■ **Try it**: Write only how many lines in this data include "exact".

::::::::

(* ===== verification/HeapRules.v ===== *)
(** * Rules for programs over the segments

    Total-correctness rules for the monad of [Segments]: [wp m Q w] says that
    [m] returns from [w], with a result and a state that satisfy [Q]. Every
    header operation the heap uses has its effect on a decodable header as an
    equation of [run]. *)
From S2P Require Import Prelude Atomics SegState SegHeader SegHeaderSpec Segments.

Section Rules.
Context {H : Type}.
Implicit Types (w : World H).

Definition wp {A} (m : @M H A) (Q : A -> World H -> Prop) w : Prop :=
  match m w with
  | Some (a, w') => Q a w'
  | None => False
  end.

Lemma wp_ret {A} (a : A) Q w : Q a w -> wp (mret a) Q w.
Proof. done. Qed.

Lemma wp_bind {A B} (m : @M H A) (k : A -> @M H B) Q w :
  wp m (fun a w' => wp (k a) Q w') w -> wp (x ← m; k x) Q w.
Proof. unfold wp, mbind, m_bind. by destruct (m w) as [[]|]. Qed.

Lemma wp_unbind {A B} (m : @M H A) (k : A -> @M H B) Q w :
  wp (x ← m; k x) Q w -> wp m (fun a w' => wp (k a) Q w') w.
Proof. unfold wp, mbind, m_bind. by destruct (m w) as [[]|]. Qed.

Lemma wp_ret_r {A} (m : @M H A) Q w : wp (x ← m; mret x) Q w -> wp m Q w.
Proof. unfold wp, mbind, m_bind. by destruct (m w) as [[]|]. Qed.

Lemma wp_mono {A} (m : @M H A) Q Q' w :
  wp m Q w -> (forall a w', Q a w' -> Q' a w') -> wp m Q' w.
Proof. unfold wp. destruct (m w) as [[]|]; eauto. Qed.

Lemma wp_intro {A} (m : @M H A) Q w a w' : m w = Some (a, w') -> Q a w' -> wp m Q w.
Proof. unfold wp. by intros ->. Qed.

Lemma wp_elim {A} (m : @M H A) Q w : wp m Q w -> exists a w', m w = Some (a, w') /\ Q a w'.
Proof. unfold wp. destruct (m w) as [[a w']|]; [eauto|done]. Qed.

Lemma wp_gets {A} (f : World H -> A) Q w : Q (f w) w -> wp (gets f) Q w.
Proof. done. Qed.

Lemma wp_modify f Q w : Q tt (f w) -> wp (modify f) Q w.
Proof. done. Qed.

Lemma wp_lift {A} (x : option A) a Q w : x = Some a -> Q a w -> wp (lift x) Q w.
Proof. by intros ->. Qed.

Lemma wp_check (x : bool) Q w : x = true -> Q tt w -> wp (check x) Q w.
Proof. by intros ->. Qed.

Lemma wp_debug_check d (x : bool) Q w : x = true -> Q tt w -> wp (debug_check d x) Q w.
Proof. intros ->. by apply wp_check, orb_true_r. Qed.

(** ** Headers *)

Definition put id h w : World H := set_headers (<[idx id := h]> (headers w)) w.

Lemma header_put id h h0 w j :
  header_at id w = Some h0 ->
  header_at j (put id h w) = if decide (j = id) then Some h else header_at j w.
Proof.
  unfold header_at, put, idx. intros E. cbn [headers set_headers].
  destruct (Z.leb_spec id 0); [done|]. case_decide as D.
  - subst j. rewrite (proj2 (Z.leb_gt _ _)) by done. apply list_lookup_insert_eq.
    by eapply lookup_lt_Some.
  - destruct (Z.leb_spec j 0); [done|]. apply list_lookup_insert_ne. lia.
Qed.

Lemma wp_on id {A} (p : prog SegmentHeader A) h a h' Q w :
  header_at id w = Some h -> run p h = Some (a, h') -> Q a (put id h' w) -> wp (on id p) Q w.
Proof. unfold wp, on. intros -> ?. cbn [mbind option_bind]. by rewrite H0. Qed.

Lemma put_id id h w : header_at id w = Some h -> put id h w = w.
Proof.
  unfold header_at, put, set_headers. destruct (id <=? 0); [done|]. intros E.
  rewrite list_insert_id by done. by destruct w.
Qed.

(** An operation that only looks. *)
Lemma wp_look id {A} (p : prog SegmentHeader A) h a Q w :
  header_at id w = Some h -> run p h = Some (a, h) -> Q a w -> wp (on id p) Q w.
Proof. intros E1 E2 HQ. eapply wp_on; [done..|]. by rewrite put_id. Qed.

Lemma wp_field id {A} (f : SegmentHeader -> A) h Q w :
  header_at id w = Some h -> Q (f h) w -> wp (field id f) Q w.
Proof. unfold wp, field. by intros ->. Qed.

Lemma wp_bucket_field b {A} (f : TtlBuckets.TtlBucket -> A) x Q w :
  buckets w !! b = Some x -> Q (f x) w -> wp (bucket_field b f) Q w.
Proof. unfold wp, bucket_field. by intros ->. Qed.

Lemma wp_set_bucket b f x Q w :
  buckets w !! b = Some x -> Q tt (set_buckets (<[b := f x]> (buckets w)) w) ->
  wp (set_bucket b f) Q w.
Proof. unfold wp, set_bucket. by intros ->. Qed.
End Rules.

(** ** Header operations *)

Section HeaderOps.
Implicit Types (h : SegmentHeader) (m : Metadata) (nx pv : option (option Z)).

Definition relinked nx pv (s : State) m : Metadata :=
  mkMeta (default (next m) nx) (default (prev m) pv) s (tag m).

Definition with_meta m h : SegmentHeader := with_metadata (pack m) h.

Lemma run_cas_metadata e s nx pv h m :
  unpack (metadata h) = Some m ->
  run (cas_metadata e s nx pv) h =
    Some (if decide (state m = e) then (true, with_meta (relinked nx pv s m) h) else (false, h)).
Proof.
  intros Em. apply seq_run_run. unfold cas_metadata.
  eapply seq_bind; [apply seq_load|]. eapply seq_bind; [by apply seq_unwrap|].
  case_bool_decide; case_decide; try done; cbn [negb].
  eapply seq_bind; [apply seq_exchange_metadata|]. apply seq_ret.
Qed.

Lemma run_update_links nx pv h m :
  unpack (metadata h) = Some m ->
  run (update_links nx pv) h = Some (tt, with_meta (relinked nx pv (state m) m) h).
Proof.
  intros Em. unfold update_links, exchange_from, run, mbind, prog_bind, load, atomic, interfere.
  cbn [sched length exchange_loop]. unfold update_links_lap, mbind, prog_bind.
  cbn [mem]. rewrite Em. cbn [unwrap]. unfold mret, prog_ret.
  unfold compare_exchange_metadata, compare_exchange, atomic, interfere. cbn [sched mem].
  by rewrite Z.eqb_refl.
Qed.

Lemma run_load_metadata h m : unpack (metadata h) = Some m -> run load_metadata h = Some (m, h).
Proof.
  intros Em. apply seq_run_run. eapply seq_bind; [apply seq_load|by apply seq_unwrap].
Qed.

Lemma seq_load_metadata h m : unpack (metadata h) = Some m -> seq_run load_metadata h (m, h).
Proof. intros Em. eapply seq_bind; [apply seq_load|by apply seq_unwrap]. Qed.

Lemma run_next_seg h m : unpack (metadata h) = Some m -> run next_seg h = Some (next m, h).
Proof. intros Em. apply seq_run_run. eapply seq_bind; [by apply seq_load_metadata|apply seq_ret]. Qed.

Lemma run_prev_seg h m : unpack (metadata h) = Some m -> run prev_seg h = Some (prev m, h).
Proof. intros Em. apply seq_run_run. eapply seq_bind; [by apply seq_load_metadata|apply seq_ret]. Qed.

Lemma seq_read_state h m : unpack (metadata h) = Some m -> seq_run read_state h (state m, h).
Proof. intros Em. eapply seq_bind; [by apply seq_load_metadata|apply seq_ret]. Qed.

Lemma run_read_state h m : unpack (metadata h) = Some m -> run read_state h = Some (state m, h).
Proof. intros Em. by apply seq_run_run, seq_read_state. Qed.

Lemma run_load (f : SegmentHeader -> Z) h : run (load f) h = Some (f h, h).
Proof. done. Qed.

Lemma run_store set (v : Z) h : run (store set v) h = Some (tt, set v h).
Proof. done. Qed.

Lemma run_read_pool h : run read_pool h = Some (pool_from_u8 (pool h), h).
Proof. done. Qed.

Lemma run_can_evict h m :
  unpack (metadata h) = Some m ->
  run can_evict h = Some (is_evictable (state m) && (ref_count h =? 0), h).
Proof.
  intros Em. apply seq_run_run. eapply seq_bind; [by apply seq_read_state|].
  destruct (is_evictable (state m)); [|apply seq_ret].
  eapply seq_bind; [apply seq_load|apply seq_ret].
Qed.

Lemma run_reset_write_stats integrity h : run (reset_write_stats integrity) h = Some (tt, reset integrity h).
Proof. done. Qed.

Lemma run_try_reserve integrity now h m :
  unpack (metadata h) = Some m -> state m = Free ->
  run (try_reserve integrity now) h =
    Some (true, with_merge_at now (with_create_at now (reset integrity (clear_links Reserved (tag m) h)))).
Proof.
  intros Em Es. apply seq_run_run. unfold try_reserve.
  pose proof (seq_cas h m Free Reserved Em) as E. rewrite decide_True in E by done.
  eapply seq_bind; [exact E|]. unfold reset_write_stats.
  repeat first [eapply seq_bind; [apply seq_store|]|apply seq_ret].
Qed.

Lemma run_try_release h m :
  unpack (metadata h) = Some m -> state m = Reserved ->
  run try_release h = Some (true, clear_links Free (tag m) h).
Proof.
  intros Em Es. apply seq_run_run. unfold try_release.
  pose proof (seq_cas h m Reserved Free Em) as E. rewrite decide_True in E by done.
  eapply seq_bind; [exact E|]. apply seq_ret.
Qed.

Lemma run_try_release_drained h m :
  unpack (metadata h) = Some m -> state m = Draining ->
  run try_release_drained h = Some (true, bumped (clear_links Free (tag m) h)).
Proof.
  intros Em Es. apply seq_run_run. unfold try_release_drained.
  pose proof (seq_cas h m Draining Free Em) as E. rewrite decide_True in E by done.
  eapply seq_bind; [exact E|]. eapply seq_bind; [apply seq_fetch|apply seq_ret].
Qed.

Lemma run_cas_condemn h m :
  unpack (metadata h) = Some m -> state m = Draining ->
  run cas_condemn h = Some (true, clear_links AwaitingRelease (u8 (Z.land (generation h) 0xFF)) h).
Proof.
  intros Em Es. apply seq_run_run. unfold cas_condemn.
  eapply seq_bind; [apply seq_load|]. eapply seq_bind; [by apply seq_unwrap|].
  rewrite bool_decide_eq_true_2 by done. cbn [negb].
  eapply seq_bind; [apply seq_load|]. eapply seq_bind; [apply seq_exchange_metadata|]. apply seq_ret.
Qed.
End HeaderOps.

::::::::

■ **The completed task**: 3